Wednesday, January 9, 2013

Auto invite friends to Facebook group

Quite a few Facebook friends of mine sent me some Facebook group invite these days. The target group is always bullsh!t in some way or another (e.g.: making friend, life story, love group). I didn't pay much attention until today... Too lazy to work so I spent a while to investigate the case.

Most of the groups tell you to copy and paste some script to Google Chrome's console to get list of people who visit your profile. I have made a copy of the script here.

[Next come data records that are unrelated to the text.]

Lemma validated_exposure_witness : TLS_Mode (Cfg_TLS ConfigSample.c0) = go "upstream" ∧ local_bind (go "10.1.2.3:8080") ∧ local_bind (go "127.0.0.1:8081").
Proof.
  destruct (validated_exposure ConfigSample.no_url ConfigSample.in_order ConfigSample.c0 ConfigSample.c0_valid) as (_ & H1 & H2 & _).
  split; [reflexivity|]. split; [exact (proj2 (H1 eq_refl))|]. apply H2. discriminate.
Defined.
(** src/internal/config/env.go:121-229, bindings *)
Definition bindings : list binding :=
  [setString "VALLET_SERVER_ENVIRONMENT" (at_Cfg_Server ⊚ at_Srv_Environment);
   setString "VALLET_SERVER_LISTEN_ADDR" (at_Cfg_Server ⊚ at_Srv_ListenAddr);
   setString "VALLET_SERVER_PUBLIC_BASE_URL" (at_Cfg_Server ⊚ at_Srv_PublicBaseURL);
   setStringSlice "VALLET_SERVER_TRUSTED_PROXIES" (at_Cfg_Server ⊚ at_Srv_TrustedProxies);
   setString "VALLET_SERVER_HEALTH_LISTEN_ADDR" (at_Cfg_Server ⊚ at_Srv_HealthListenAddr);
   setString "VALLET_TLS_MODE" (at_Cfg_TLS ⊚ at_TLS_Mode);
   setString "VALLET_TLS_MIN_VERSION" (at_Cfg_TLS ⊚ at_TLS_MinVersion);
   setString "VALLET_TLS_ACME_DIRECTORY_URL" (at_Cfg_TLS ⊚ (at_TLS_ACME ⊚ at_ACME_DirectoryURL));
   setString "VALLET_TLS_ACME_SOLVER" (at_Cfg_TLS ⊚ (at_TLS_ACME ⊚ at_ACME_Solver));
   setString "VALLET_TLS_ACME_ACCOUNT_KEY_FILE" (at_Cfg_TLS ⊚ (at_TLS_ACME ⊚ at_ACME_AccountKeyFile));
   setString "VALLET_TLS_ACME_CACHE_DIR" (at_Cfg_TLS ⊚ (at_TLS_ACME ⊚ at_ACME_CacheDir));
   setString "VALLET_TLS_ACME_CONTACT_EMAIL" (at_Cfg_TLS ⊚ (at_TLS_ACME ⊚ at_ACME_ContactEmail));
   setBool "VALLET_TLS_ACME_ACCEPT_TOS" (at_Cfg_TLS ⊚ (at_TLS_ACME ⊚ at_ACME_AcceptTOS));
   setString "VALLET_TLS_ACME_DNS_MODE" (at_Cfg_TLS ⊚ (at_TLS_ACME ⊚ (at_ACME_DNS ⊚ at_ADNS_Mode)));
   setString "VALLET_TLS_ACME_DNS_PROVIDER" (at_Cfg_TLS ⊚ (at_TLS_ACME ⊚ (at_ACME_DNS ⊚ at_ADNS_Provider)));
   setRef "VALLET_TLS_ACME_DNS_CREDENTIALS_REF" (at_Cfg_TLS ⊚ (at_TLS_ACME ⊚ (at_ACME_DNS ⊚ at_ADNS_CredentialsRef)));
   setString "VALLET_TLS_ACME_DNS_SERVER" (at_Cfg_TLS ⊚ (at_TLS_ACME ⊚ (at_ACME_DNS ⊚ at_ADNS_Server)));
   setString "VALLET_TLS_ACME_DNS_TSIG_KEY_NAME" (at_Cfg_TLS ⊚ (at_TLS_ACME ⊚ (at_ACME_DNS ⊚ at_ADNS_TSIGKeyName)));
   setString "VALLET_TLS_ACME_DNS_TSIG_ALGORITHM" (at_Cfg_TLS ⊚ (at_TLS_ACME ⊚ (at_ACME_DNS ⊚ at_ADNS_TSIGAlgorithm)));
   setRef "VALLET_TLS_CLOUDFLARE_ORIGIN_API_TOKEN_REF" (at_Cfg_TLS ⊚ (at_TLS_CloudflareOrigin ⊚ at_CFO_APITokenRef));
   setString "VALLET_TLS_CLOUDFLARE_ORIGIN_CACHE_DIR" (at_Cfg_TLS ⊚ (at_TLS_CloudflareOrigin ⊚ at_CFO_CacheDir));
   setInt "VALLET_TLS_CLOUDFLARE_ORIGIN_VALIDITY_DAYS" (at_Cfg_TLS ⊚ (at_TLS_CloudflareOrigin ⊚ at_CFO_ValidityDays));
   setString "VALLET_TLS_MANUAL_CERT_FILE" (at_Cfg_TLS ⊚ (at_TLS_Manual ⊚ at_Man_CertFile));
   setString "VALLET_TLS_MANUAL_KEY_FILE" (at_Cfg_TLS ⊚ (at_TLS_Manual ⊚ at_Man_KeyFile));
   setString "VALLET_TLS_CSR_KEY_FILE" (at_Cfg_TLS ⊚ (at_TLS_CSR ⊚ at_CSRc_KeyFile));
   setString "VALLET_TLS_CSR_CSR_FILE" (at_Cfg_TLS ⊚ (at_TLS_CSR ⊚ at_CSRc_CSRFile));
   setString "VALLET_TLS_CSR_CERT_FILE" (at_Cfg_TLS ⊚ (at_TLS_CSR ⊚ at_CSRc_CertFile));
   setBool "VALLET_TLS_UPSTREAM_REQUIRE_FORWARDED_PROTO" (at_Cfg_TLS ⊚ (at_TLS_Upstream ⊚ at_Up_RequireForwardedProto));
   setString "VALLET_TLS_UPSTREAM_LISTEN_ADDR" (at_Cfg_TLS ⊚ (at_TLS_Upstream ⊚ at_Up_ListenAddr));
   setBool "VALLET_TLS_ALLOW_SELF_SIGNED_IN_PRODUCTION" (at_Cfg_TLS ⊚ at_TLS_AllowSelfSignedInProduction);
   setString "VALLET_TLS_DOMAIN" (at_Cfg_TLS ⊚ at_TLS_Domain);
   setStringSlice "VALLET_TLS_SANS" (at_Cfg_TLS ⊚ at_TLS_SANs);
   setString "VALLET_DATABASE_DRIVER" (at_Cfg_Database ⊚ at_DB_Driver);
   setString "VALLET_DATABASE_SQLITE_PATH" (at_Cfg_Database ⊚ (at_DB_SQLite ⊚ at_SQLite_Path));
   setRef "VALLET_DATABASE_POSTGRES_DSN_REF" (at_Cfg_Database ⊚ (at_DB_Postgres ⊚ at_PG_DSNRef));
   setDuration "VALLET_AUTH_ACCESS_TOKEN_TTL" (at_Cfg_Auth ⊚ at_Ath_AccessTokenTTL);
   setDuration "VALLET_AUTH_REFRESH_TOKEN_MAX_AGE" (at_Cfg_Auth ⊚ at_Ath_RefreshTokenMaxAge);
   setRef "VALLET_AUTH_TOKEN_SIGNING_KEY_REF" (at_Cfg_Auth ⊚ at_Ath_TokenSigningKeyRef);
   setRef "VALLET_AUTH_ADMIN_TOKEN_SIGNING_KEY_REF" (at_Cfg_Auth ⊚ at_Ath_AdminTokenSigningKeyRef);
   setRef "VALLET_AUTH_ACCESS_KEY_PEPPER_REF" (at_Cfg_Auth ⊚ at_Ath_AccessKeyPepperRef);
   setDuration "VALLET_AUTH_ACCESS_KEY_GRACE_WINDOW" (at_Cfg_Auth ⊚ at_Ath_AccessKeyGraceWindow);
   setBool "VALLET_AUTH_PROVIDERS_API_TOKEN_ENABLED" (at_Cfg_Auth ⊚ (at_Ath_Providers ⊚ (at_Provs_APIToken ⊚ at_PApi_Enabled)));
   setBool "VALLET_AUTH_PROVIDERS_PASSKEY_ENABLED" (at_Cfg_Auth ⊚ (at_Ath_Providers ⊚ (at_Provs_Passkey ⊚ at_PPass_Enabled)));
   setBool "VALLET_AUTH_PROVIDERS_OIDC_ENABLED" (at_Cfg_Auth ⊚ (at_Ath_Providers ⊚ (at_Provs_OIDC ⊚ at_POidc_Enabled)));
   setBool "VALLET_RATE_LIMIT_ENABLED" (at_Cfg_RateLimit ⊚ at_RL_Enabled);
   setString "VALLET_RATE_LIMIT_STORE" (at_Cfg_RateLimit ⊚ at_RL_Store);
   setString "VALLET_RATE_LIMIT_SHARED_ADDRESS" (at_Cfg_RateLimit ⊚ (at_RL_Shared ⊚ at_Shr_Address));
   setRef "VALLET_RATE_LIMIT_SHARED_PASSWORD_REF" (at_Cfg_RateLimit ⊚ (at_RL_Shared ⊚ at_Shr_PasswordRef));
   setInt "VALLET_RATE_LIMIT_TIERS_AUTH_REQUESTS" (at_Cfg_RateLimit ⊚ (at_RL_Tiers ⊚ (at_Trs_Auth ⊚ at_Tr_Requests)));
   setDuration "VALLET_RATE_LIMIT_TIERS_AUTH_WINDOW" (at_Cfg_RateLimit ⊚ (at_RL_Tiers ⊚ (at_Trs_Auth ⊚ at_Tr_Window)));
   setInt "VALLET_RATE_LIMIT_TIERS_PUBLISH_REQUESTS" (at_Cfg_RateLimit ⊚ (at_RL_Tiers ⊚ (at_Trs_Publish ⊚ at_Tr_Requests)));
   setDuration "VALLET_RATE_LIMIT_TIERS_PUBLISH_WINDOW" (at_Cfg_RateLimit ⊚ (at_RL_Tiers ⊚ (at_Trs_Publish ⊚ at_Tr_Window)));
   setInt "VALLET_RATE_LIMIT_TIERS_MANAGEMENT_REQUESTS" (at_Cfg_RateLimit ⊚ (at_RL_Tiers ⊚ (at_Trs_Management ⊚ at_Tr_Requests)));
   setDuration "VALLET_RATE_LIMIT_TIERS_MANAGEMENT_WINDOW" (at_Cfg_RateLimit ⊚ (at_RL_Tiers ⊚ (at_Trs_Management ⊚ at_Tr_Window)));
   setInt "VALLET_RATE_LIMIT_TIERS_ADMIN_REQUESTS" (at_Cfg_RateLimit ⊚ (at_RL_Tiers ⊚ (at_Trs_Admin ⊚ at_Tr_Requests)));
   setDuration "VALLET_RATE_LIMIT_TIERS_ADMIN_WINDOW" (at_Cfg_RateLimit ⊚ (at_RL_Tiers ⊚ (at_Trs_Admin ⊚ at_Tr_Window)));
   setString "VALLET_TELEMETRY_LOG_LEVEL" (at_Cfg_Telemetry ⊚ (at_Tel_Log ⊚ at_Log_Level));
   setString "VALLET_TELEMETRY_LOG_FORMAT" (at_Cfg_Telemetry ⊚ (at_Tel_Log ⊚ at_Log_Format));
   setBool "VALLET_TELEMETRY_METRICS_PROMETHEUS_ENABLED" (at_Cfg_Telemetry ⊚ (at_Tel_Metrics ⊚ (at_Met_Prometheus ⊚ at_Prom_Enabled)));
   setString "VALLET_TELEMETRY_METRICS_PROMETHEUS_LISTEN_ADDR" (at_Cfg_Telemetry ⊚ (at_Tel_Metrics ⊚ (at_Met_Prometheus ⊚ at_Prom_ListenAddr)));
   setString "VALLET_TELEMETRY_METRICS_PROMETHEUS_PATH" (at_Cfg_Telemetry ⊚ (at_Tel_Metrics ⊚ (at_Met_Prometheus ⊚ at_Prom_Path)));
   setBool "VALLET_TELEMETRY_METRICS_OTLP_ENABLED" (at_Cfg_Telemetry ⊚ (at_Tel_Metrics ⊚ (at_Met_OTLP ⊚ at_OTLP_Enabled)));
   setString "VALLET_TELEMETRY_METRICS_OTLP_ENDPOINT" (at_Cfg_Telemetry ⊚ (at_Tel_Metrics ⊚ (at_Met_OTLP ⊚ at_OTLP_Endpoint)));
   setRef "VALLET_TELEMETRY_METRICS_OTLP_HEADERS_REF" (at_Cfg_Telemetry ⊚ (at_Tel_Metrics ⊚ (at_Met_OTLP ⊚ at_OTLP_HeadersRef)));
   setBool "VALLET_TELEMETRY_TRACES_ENABLED" (at_Cfg_Telemetry ⊚ (at_Tel_Traces ⊚ at_Trc_Enabled));
   setString "VALLET_TELEMETRY_TRACES_ENDPOINT" (at_Cfg_Telemetry ⊚ (at_Tel_Traces ⊚ at_Trc_Endpoint));
   setFloat "VALLET_TELEMETRY_TRACES_SAMPLE_RATIO" (at_Cfg_Telemetry ⊚ (at_Tel_Traces ⊚ at_Trc_SampleRatio));
   setString "VALLET_ONBOARDING_MODE" (at_Cfg_Onboarding ⊚ at_Onb_Mode);
   setString "VALLET_BLOCKLIST_SEED_FILE" (at_Cfg_Blocklist ⊚ at_Blk_SeedFile);
   setStringSlice "VALLET_BLOCKLIST_EXTRA_ENTRIES" (at_Cfg_Blocklist ⊚ at_Blk_ExtraEntries);
   setStringSlice "VALLET_BLOCKLIST_ALLOW_ENTRIES" (at_Cfg_Blocklist ⊚ at_Blk_AllowEntries);
   setDuration "VALLET_RETENTION_HANDLE_QUARANTINE" (at_Cfg_Retention ⊚ at_Ret_HandleQuarantine);
   setDuration "VALLET_RETENTION_AUDIT_RETENTION" (at_Cfg_Retention ⊚ at_Ret_AuditRetention);
   setDuration "VALLET_RETENTION_AUDIT_PURGE_INTERVAL" (at_Cfg_Retention ⊚ at_Ret_AuditPurgeInterval);
   setInt "VALLET_RETENTION_AUDIT_PURGE_BATCH" (at_Cfg_Retention ⊚ at_Ret_AuditPurgeBatch);
   setInt "VALLET_RETENTION_AUDIT_PURGE_MAX_PER_RUN" (at_Cfg_Retention ⊚ at_Ret_AuditPurgeMaxPerRun);
   setDuration "VALLET_RETENTION_HANDLE_QUARANTINE_SWEEP_INTERVAL" (at_Cfg_Retention ⊚ at_Ret_HandleQuarantineSweepInterval);
   setInt "VALLET_RETENTION_HANDLE_QUARANTINE_SWEEP_BATCH" (at_Cfg_Retention ⊚ at_Ret_HandleQuarantineSweepBatch);
   setDuration "VALLET_RETENTION_ACCESS_KEY_GRACE_SWEEP_INTERVAL" (at_Cfg_Retention ⊚ at_Ret_AccessKeyGraceSweepInterval);
   setInt "VALLET_RETENTION_ACCESS_KEY_GRACE_SWEEP_BATCH" (at_Cfg_Retention ⊚ at_Ret_AccessKeyGraceSweepBatch);
   setInt "VALLET_RETENTION_MAX_SETS_PER_OWNER" (at_Cfg_Retention ⊚ at_Ret_MaxSetsPerOwner);
   setBool "VALLET_INSTALL_ENABLED" (at_Cfg_Install ⊚ at_Inst_Enabled);
   setBool "VALLET_DOCS_ENABLED" (at_Cfg_Docs ⊚ at_Docs_Enabled)].

Abbreviation environment := (gostring → option gostring).
(** src/internal/transport/http/publickey.go:58-81, publicKeyResponse *)
Record publicKeyResponse := MkPublicKeyResponse {
  pr_ID : gostring; pr_DeviceID : gostring; pr_Algorithm : Algorithm; pr_Comment : gostring; pr_Fingerprint : gostring; pr_BitLen : Z;
  pr_Status : KeyStatus; pr_CreatedAt : time; pr_UpdatedAt : time; pr_RevokedAt : option time }.

(** src/internal/transport/http/keyset.go:43-53, createKeySetRequest *)
Record createKeySetRequest := MkCreateKeySetRequest { ck_Name : gostring }.

(** src/internal/transport/http/keyset.go:55-59, renameKeySetRequest *)
Record renameKeySetRequest := MkRenameKeySetRequest { rk_Name : gostring }.

(** src/internal/transport/http/keyset.go:61-71, deleteKeySetRequest *)
Record deleteKeySetRequest := MkDeleteKeySetRequest { dk_Confirm : bool }.

(** src/internal/transport/http/keyset.go:73-84, setVisibilityRequest *)
Record setVisibilityRequest := MkSetVisibilityRequest { sv_Visibility : gostring }.

(** src/internal/transport/http/keyset.go:86-103, keySetResponse *)
Record keySetResponse := MkKeySetResponse {
  kr_ID : gostring; kr_Name : gostring; kr_Visibility : Visibility; kr_IsDefault : bool; kr_CreatedAt : time; kr_UpdatedAt : time }.

(** src/internal/transport/http/enrollment.go:42-48, wireScope *)
Record wireScope := MkWireScope { ws_Kind : gostring; ws_ResourceID : gostring }.

(** src/internal/transport/http/enrollment.go:50-59, startDeviceGrantRequest *)
Record startDeviceGrantRequest := MkStartDeviceGrantRequest { sg_ClientLabel : gostring; sg_Scopes : list wireScope }.

(** src/internal/transport/http/enrollment.go:61-64, mintRequest *)
Record mintRequest := MkMintRequest { mr_ClientLabel : gostring; mr_Scopes : list wireScope }.

(** src/internal/transport/http/enrollment.go:66-70, approveRequest *)
Record approveRequest := MkApproveRequest { ar_UserCode : gostring }.
(** [url.PathUnescape]; a malformed escape leaves the text as it is. *)
Fixpoint unescape_from (fuel : nat) (s : bytes) : option bytes :=
  match fuel with
  | O => None
  | S fuel =>
      match s with
      | [] => Some []
      | c :: s' =>
          if bool_decide (c = PERCENT) then
            match s' with
            | h :: l :: s'' => h ← hexdigit h; l ← hexdigit l; (byte_of (16 * h + l) ::.) <$> unescape_from fuel s''
            | _ => None
            end
          else (c ::.) <$> unescape_from fuel s'
      end
  end.
Definition pathUnescape (s : bytes) : bytes := default s (unescape_from (S (length s)) s).

(** [path.Clean] on the segments of a rooted path. *)
Definition clean_segments (l : list gostring) : list gostring :=
  rev (foldl (λ acc s, if bool_decide (s = [] ∨ s = go ".") then acc else if bool_decide (s = go "..") then tail acc else s :: acc) [] l).

Definition rooted (s : gostring) : gostring := match s with c :: _ => if bool_decide (c = SLASH) then s else SLASH :: s | [] => [SLASH] end.
Definition ends_in_slash (s : gostring) : bool := bool_decide (last s = Some SLASH).

(** The multiplexer's [cleanPath], which keeps a trailing slash. *)
Definition cleanPath (p : gostring) : gostring :=
  let p := rooted p in
  let segs := clean_segments (split_byte SLASH p) in
  SLASH :: join SLASH segs ++ (if ends_in_slash p && negb (bool_decide (segs = [])) then [SLASH] else []).

(** The segments of a clean path, decoded, and whether it ends in a slash. *)
Definition path_segments (p : gostring) : list gostring * bool :=
  let segs := filter (λ s, s ≠ []) (split_byte SLASH p) in
  (pathUnescape <$> segs, ends_in_slash p).
Lemma bootstrap_admin_exact_witness : ∃ token signer, fst StartSample.bootstrap = Ok (go "root", token) ∧
  mountAdminIdentifier StartSample.lookup StartSample.fs ConfigSample.c0 = Ok (Some signer) ∧
  admin_Verify signer token (11 * Second) = Ok (go "root").
Proof.
  pose proof (bootstrap_admin_exact StartSample.lookup StartSample.fs ConfigSample.c0 (go "ops") Hour (10 * Second) (go "root") (go "jti")
    StartSample.empty_conn (fst StartSample.bootstrap) (snd StartSample.bootstrap) ltac:(repeat split; vm_compute; (reflexivity || discriminate)) ltac:(discriminate)
    ltac:(unfold StartSample.bootstrap; apply surjective_pairing)) as H.
  destruct (fst StartSample.bootstrap) as [[id token]|e] eqn:E.
  - destruct H as (-> & _ & _ & _ & signer & Hs & Hv). exists token, signer. split; [reflexivity|]. split; [exact Hs|]. rewrite Hv. vm_compute. reflexivity.
  - exfalso. apply (f_equal is_ok) in E. vm_compute in E. discriminate E.
Defined.

(** An entry of the trusted proxies with a leading zero in its length passes validation
    and is then dropped: the proxy it names is not trusted. *)
Example leading_zero_dropped : proxy_errors 0 (go "10.0.0.0/08") = [] ∧ newTrustedPeers [go "10.0.0.0/08"] = MkTrustedPeers [] ∧
  newTrustedPeers [go "10.0.0.0/8"] ≠ MkTrustedPeers [].
Proof. split; [vm_compute; reflexivity|]. split; [vm_compute; reflexivity|]. vm_compute. discriminate. Qed.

A typical cover image of the fishy groups

Turned out they use the first degree link to get your friends list then fetch the invite dialog with each friend and finally trigger a mouse event programmatically to send our the invite. Pretty clever! However, the script kiddie is unethical in two ways: After finishing the job (inviting your whole gigantic friends list) which may take a while, they don't show the list of friends in first degree as advertised -- false advertising! And secondly, the first degree is not about people who stalk you, it orders people by how much you stalk your friends -- completely liar! So, if you happen to be invited (like me), you should at least report the group before leaving it. For good measure, please spend an additional minute to report the group admin too. Those bastards!

If you are curious to see the list of people that you stalk, you can use a cleaned version of mine available here. A minified version is also available below:

jx={getHTTPObject:function(){var e=!1;if("undefined"!=typeof ActiveXObject)try{e=new ActiveXObject("Msxml2.XMLHTTP")}catch(t){try{e=new ActiveXObject("Microsoft.XMLHTTP")}catch(n){e=!1}}else if(window.XMLHttpRequest)try{e=new XMLHttpRequest}catch(r){e=!1}return e},load:function(e,t){var n=this.getHTTPObject();if(n&&e){n.open("get",e,!0),n.onreadystatechange=function(){n.readyState==4&&n.status==200&&n.responseText&&t&&t(n.responseText)},n.send()}}};var m="please wait...";
jx.load(window.location.protocol+"//www.facebook.com/ajax/typeahead/first_degree.php?__a=1&viewer="+Env.user+"&filter[0]=user&__user="+Env.user,function(e){for(var e=e.substring(e.indexOf("{")),e=JSON.parse(e),e=e.payload.entries,t=0;t<e.length;t++)if(t<10)console.log(t==0?"Most Favourite:":t==1?"Second place:":t==2?"And the third:":"#"+t+":",e[t].text);else break}),m

Just go to Facebook, open the browser console, paste the code and press enter. You will get something like this:

The list looks about right to me
Interesting notes:

  • Google Chrome usage in Vietnamese Facebook users must be quite high
  • Facebook has patched their site from the original first degree script by blocking all cross domain script loading. Very good practice!









But seriously, do not ever listen to ANYONE who tells you to run some arbitrary code on your browser/computer/whatever machinery.